WHAT IS REQUIRED: Look through the lines below and extract any with the word "schema".
··· RECORD EXCERPTS ···
(** * GophKeeper: a shallow embedding of the server-side data plane

    The development follows the layout of the Go repository:

    - [models]   : internal/models (DataEntry, User, DataType)
    - [pg]       : the relational schema of the goose migration
                   (users, data_entries, deleted_entries, the
                   updated_at trigger) as executable statements
    - [storage]  : internal/storage/postgres.go
    - [auth]     : internal/auth/auth.go (with the claim validation
                   of golang-jwt/jwt/v5 it calls)
    - [otp]      : internal/otp/otp.go (with encoding/base32)
    - [crypto]   : internal/crypto (EncryptLargeData)
    - [grpc]     : internal/grpc/server.go and http_handlers.go

    Conventions.  A Go [time.Time] is a [Z], nanoseconds since the Unix
    epoch; a [time.Duration] is a [Z] of nanoseconds.  A [uuid.UUID] is
    the [N] whose big-endian bytes are the 16 bytes of the identifier.
    A Go [string] is a [string]; a [[]byte] is a [list byte].  Calls to
    the logger are dropped: they never influence a result.

    A timestamp column of the schema is a TIMESTAMP WITH TIME ZONE and
    holds whole microseconds: an INSERT stores the microsecond of the Go
    time bound to it ([pg.timestamptz]).

    Every database round trip takes a [fault] argument: [Some e] makes
    that round trip fail with [e] and without effect (lost connection,
    cancelled context, a rejection that the schema constraints below do
    not describe); [None] lets the statement run against the tables. *)

From Stdlib Require Import ZArith NArith List String Ascii Bool Lia.
From Stdlib.Strings Require Import Byte.
From Stdlib Require Import DecimalString.
From Stdlib Require Import Permutation Sorted.
Import ListNotations.

Local Open Scope string_scope.
Local Open Scope Z_scope.

(* ================================================================= *)
(** ** Go values shared by all packages *)

Module golang.

(** [time.Time] and [time.Duration], in nanoseconds. *)
Definition Time := Z.
Definition Duration := Z.

Definition Microsecond : Duration := 1000.
Definition Second : Duration := 1000000000.
Definition Hour : Duration := 3600 * Second.

Definition minDuration : Duration := - 2 ^ 63.
Definition maxDuration : Duration := 2 ^ 63 - 1.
···
SOLUTION TO THIS PROBLEM:
    - [pg]       : the relational schema of the goose migration
    A timestamp column of the schema is a TIMESTAMP WITH TIME ZONE and
    cancelled context, a rejection that the schema constraints below do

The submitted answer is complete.